Definition fteidIE (inst iface teid : Z) (ip : IP) : gtpv2IE :=
  if 0x3f <? iface then mkIE ieFTEID inst []
  else mkIE ieFTEID inst ([Z.lor 0x80 iface] ++ be 4 teid ++ To4 ip)%list.

Definition paaIE (ip : IP) : gtpv2IE := mkIE iePAA 0 ([pdnTypeIPv4] ++ To4 ip)%list.

Definition zeroCause : causeInfo := mkCause 0 0 0 0.

Definition parseCauseInfo (ies : list gtpv2IE) : go causeInfo :=
  match findIE ies ieCause 0 with
  | None => Some zeroCause
  | Some ie =>
    let p := ie_Payload ie in
    if (length p =? 0)%nat then Some zeroCause
    else
      c ← go_idx p 0;
      if (6 <=? length p)%nat then
        t ← go_idx p 2; l ← go_slice p 3 5; i ← go_idx p 5;
        Some (mkCause c t (be_dec l) (Z.land i 0x0f))
      else Some (mkCause c 0 0 0)
  end.

Definition parseCause (ies : list gtpv2IE) : go Z := c ← parseCauseInfo ies; Some (c_Cause c).

Definition parsePAA (ies : list gtpv2IE) : go IP :=
  match findIE ies iePAA 0 with
  | None => Some []
  | Some ie =>
    let p := ie_Payload ie in
    if (length p <? 5)%nat then Some []
    else
      p0 ← go_idx p 0;
      if negb (Z.land p0 0x07 =? pdnTypeIPv4) then Some []
      else a ← go_idx p 1; b ← go_idx p 2; c ← go_idx p 3; d ← go_idx p 4; Some (IPv4 a b c d)
  end.

(** The result is [iface], [teid], [ip] (nil when the element has none) and the flag. *)
Definition parseFTEID (ie : gtpv2IE) : go (Z * Z * IP * bool) :=
  let p := ie_Payload ie in
  if (length p <? 5)%nat then Some (0, 0, [], false)
  else
    p0 ← go_idx p 0; t ← go_slice p 1 5;
    let iface := Z.land p0 0x3f in
    let teid := be_dec t in
    if ((Z.land p0 0x80 =? 0) || (length p <? 9)%nat)%bool then Some (iface, teid, [], true)
    else a ← go_idx p 5; b ← go_idx p 6; c ← go_idx p 7; d ← go_idx p 8;
         Some (iface, teid, IPv4 a b c d, true).

(** * Lemmas *)
(** The bytes of an encoded message, as a list of its parts. *)
Lemma encode_Ok m b :
  encode m = Ok b <->
  (minGTPv2Sequence <= g_Sequence m <= maxGTPv2Sequence /\
   (if g_HasTEID m then 8 else 4) + Z.of_nat (length (g_Payload m)) <= 0xffff /\
   b = ([if g_HasTEID m then 0x48 else 0x40; g_Type m]
        ++ be 2 ((if g_HasTEID m then 8 else 4) + Z.of_nat (length (g_Payload m)))
        ++ (if g_HasTEID m then be 4 (g_TEID m) else []) ++ be 3 (g_Sequence m) ++ [0]
        ++ g_Payload m)%list).
Proof.
  unfold encode. destruct (_ || _)%bool eqn:E1.
  { split; [done|]. intros (H & _ & _). apply orb_true_iff in E1.
    destruct E1 as [E1|E1]; apply Z.ltb_lt in E1; lia. }
  bools. set (len := _ - 4 + _).
  assert (Hlen : len = (if g_HasTEID m then 8 else 4) + Z.of_nat (length (g_Payload m)))
    by (unfold len; destruct (g_HasTEID m); lia).
  destruct (65535 <? len) eqn:E2; bools.
  { split; [done|]. intros (_ & ? & _). lia. }
  assert (Hw : wrap 16 len = len)
    by (unfold wrap; apply Z.mod_small; unfold len; destruct (g_HasTEID m); lia).
  rewrite Hw, <- Hlen. split.
  - intros [= <-]. split_and!; [lia|lia|lia|]. by destruct (g_HasTEID m).
  - intros (_ & _ & ->). by destruct (g_HasTEID m).
Qed.

Lemma length_encode m b :
  encode m = Ok b -> Z.of_nat (length b) = (if g_HasTEID m then 12 else 8) + Z.of_nat (length (g_Payload m)).
Proof.
  intros (_ & _ & ->)%encode_Ok. destruct (g_HasTEID m); len.
Qed.

(** Normal form of a message: without the T flag the TEID is not carried. *)
Definition wire (m : gtpv2Message) : gtpv2Message :=
  if g_HasTEID m then m else m <| g_TEID := 0 |>.

Lemma decode_encode m b :
  u_ok 32 (g_TEID m) -> encode m = Ok b -> decodeGTPv2Message b = Some (Ok (wire m)).
Proof.
  intros Ht He. pose proof (length_encode m b He) as Hlen.
  apply encode_Ok in He as (Hs & Hn & Hb). unfold minGTPv2Sequence, maxGTPv2Sequence in Hs.
  unfold decodeGTPv2Message. rewrite (proj2 (Nat.ltb_ge _ _)) by (destruct (g_HasTEID m); lia).
  set (L := (if g_HasTEID m then 8 else 4) + _) in *.
  assert (HL : go_slice b 2 4 = Some (be 2 L)).
  { rewrite Hb. apply (go_slice_app [_; _]); [done|len]. }
  assert (HLd : be_dec (be 2 L) = L).
  { apply be_dec_be_small. cbn. unfold L. destruct (g_HasTEID m); lia. }
  assert (H0 : go_idx b 0 = Some (if g_HasTEID m then 0x48 else 0x40)) by (by rewrite Hb).
  assert (H1 : go_idx b 1 = Some (g_Type m)) by (by rewrite Hb).
  set (fl := if g_HasTEID m then 0x48 else 0x40) in *.
  assert (Hv : negb (Z.land fl 0xe0 =? gtpv2VersionFlag) = false) by (unfold fl; by destruct (g_HasTEID m)).
  assert (Hf : negb (Z.land fl gtpv2TEIDFlag =? 0) = g_HasTEID m) by (unfold fl; by destruct (g_HasTEID m)).
  assert (Hq : negb (L =? Z.of_nat (length b) - 4) = false)
    by (rewrite negb_false_iff, Z.eqb_eq; unfold L; destruct (g_HasTEID m); lia).
  assert (Hx : (g_HasTEID m && (length b <? 12)%nat)%bool = false).
  { destruct (g_HasTEID m); [|done]. cbn [andb]. apply Nat.ltb_ge. lia. }
  rewrite H0; cbn [mbind option_bind]. rewrite Hv, HL; cbn [mbind option_bind].
  rewrite HLd, Hq, H1; cbn [mbind option_bind]. rewrite Hf, Hx. clear Hv Hf Hq Hx H0 H1 HL HLd; subst fl.
  destruct m as [ty te [] sq pl]; cbn [g_HasTEID g_Type g_TEID g_Sequence g_Payload wire] in *.
  - replace (go_slice b 4 8) with (Some (be 4 te)).
    2: { rewrite Hb, app_assoc. symmetry. apply go_slice_app; [len|len]. }
    cbn [mbind option_bind Nat.add]. replace (go_slice b 8 11) with (Some (be 3 sq)).
    2: { rewrite Hb, (app_assoc [_; _]), (app_assoc _ (be 4 te)). symmetry. apply go_slice_app; len. }
    cbn [mbind option_bind Nat.add]. replace (go_from b 12) with (Some pl).
    2: { rewrite Hb. rewrite !app_assoc. symmetry. apply go_from_app. len. }
    cbn -[read24 be]. rewrite <- (app_nil_r (be 3 sq)), read24_be by lia.
    rewrite be_dec_be_small; [done|]. unfold u_ok in Ht. cbn in *. lia.
  - rewrite app_nil_l in Hb. cbn [mbind option_bind Nat.add]. replace (go_slice b 4 7) with (Some (be 3 sq)).
    2: { rewrite Hb, app_assoc. symmetry. apply go_slice_app; len. }
    cbn [mbind option_bind Nat.add]. replace (go_from b 8) with (Some pl).
    2: { rewrite Hb. rewrite !app_assoc. symmetry. apply go_from_app. len. }
    cbn -[read24 be]. rewrite <- (app_nil_r (be 3 sq)), read24_be by lia. done.
Qed.

(** What [decodeGTPv2Message] accepts, and the fields it reads. *)
Definition t_flag (b : list Z) : bool := negb (Z.land (nth 0 b 0) gtpv2TEIDFlag =? 0).

Definition accepts (b : list Z) : Prop :=
  (8 <= length b)%nat /\ Z.land (nth 0 b 0) 0xe0 = gtpv2VersionFlag /\
  be_dec (take 2 (drop 2 b)) = Z.of_nat (length b) - 4 /\ (t_flag b = true -> (12 <= length b)%nat).

Definition fields (b : list Z) : gtpv2Message :=
  let offset := if t_flag b then 8%nat else 4%nat in
  mkMsg (nth 1 b 0) (if t_flag b then be_dec (take 4 (drop 4 b)) else 0) (t_flag b)
    (read24 (take 3 (drop offset b))) (drop (offset + 4) b).

Lemma decode_cases b :
  exists r, decodeGTPv2Message b = Some r /\
    match r with Ok m => accepts b /\ m = fields b | Err _ => ~ accepts b end.
Proof.
  unfold decodeGTPv2Message, accepts, fields.
  destruct (length b <? 8)%nat eqn:E1; [apply Nat.ltb_lt in E1|apply Nat.ltb_ge in E1].
  { eexists. split; [done|]. cbn. lia. }
  rewrite (go_idx_Some b 0), (go_slice_Some b 2 4), (go_idx_Some b 1) by lia.
  cbn [mbind option_bind]. fold (t_flag b). change (4 - 2)%nat with 2%nat.
  destruct (Z.land (nth 0 b 0) 224 =? gtpv2VersionFlag) eqn:E2; cbn [negb]; bools.
  2: { eexists. split; [done|]. intros (? & ? & ? & ?). congruence. }
  destruct (be_dec (take 2 (drop 2 b)) =? Z.of_nat (length b) - 4) eqn:E3; cbn [negb]; bools.
  2: { eexists. split; [done|]. intros (? & ? & ? & ?). congruence. }
  destruct (t_flag b) eqn:E4; cbn [andb].
  - destruct (length b <? 12)%nat eqn:E5; [apply Nat.ltb_lt in E5|apply Nat.ltb_ge in E5].
    { eexists. split; [done|]. cbn. intros (_ & _ & _ & H). specialize (H eq_refl). lia. }
    rewrite (go_slice_Some b 4 8) by lia. cbn [mbind option_bind Nat.add].
    rewrite (go_slice_Some b 8 11), (go_from_Some b 12) by lia. cbn [mbind option_bind].
    eexists. split; [done|]. done.
  - cbn [mbind option_bind Nat.add]. rewrite (go_slice_Some b 4 7), (go_from_Some b 8) by lia.
    cbn [mbind option_bind]. eexists. split; [done|]. done.
Qed.

(** ** Sequence numbers *)
Lemma next_sequence_eq cur :
  0 <= cur < 2 ^ 32 ->
  next_sequence cur = if (0 <=? cur) && (cur <? maxGTPv2Sequence) then cur + 1 else 1.
Proof.
  unfold next_sequence, wrap, minGTPv2Sequence, maxGTPv2Sequence. intros H.
  destruct (Z.eq_dec cur (2 ^ 32 - 1)) as [->|]; [done|].
  rewrite Z.mod_small by lia.
  destruct (cur + 1 =? 0) eqn:E1, (8388607 <? cur + 1) eqn:E2, (0 <=? cur) eqn:E3,
    (cur <? 8388607) eqn:E4; cbn; lia.
Qed.

Lemma next_sequence_range cur :
  0 <= cur < 2 ^ 32 -> minGTPv2Sequence <= next_sequence cur <= maxGTPv2Sequence.
Proof.
  intros H. rewrite next_sequence_eq by done. unfold minGTPv2Sequence, maxGTPv2Sequence.
  destruct (_ && _) eqn:E; bools; lia.
Qed.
● ● ● ● ●
Search the records for the string "mkCause" and return every line in which it occurs.

Definition zeroCause : causeInfo := mkCause 0 0 0 0.
        Some (mkCause c t (be_dec l) (Z.land i 0x0f))
      else Some (mkCause c 0 0 0)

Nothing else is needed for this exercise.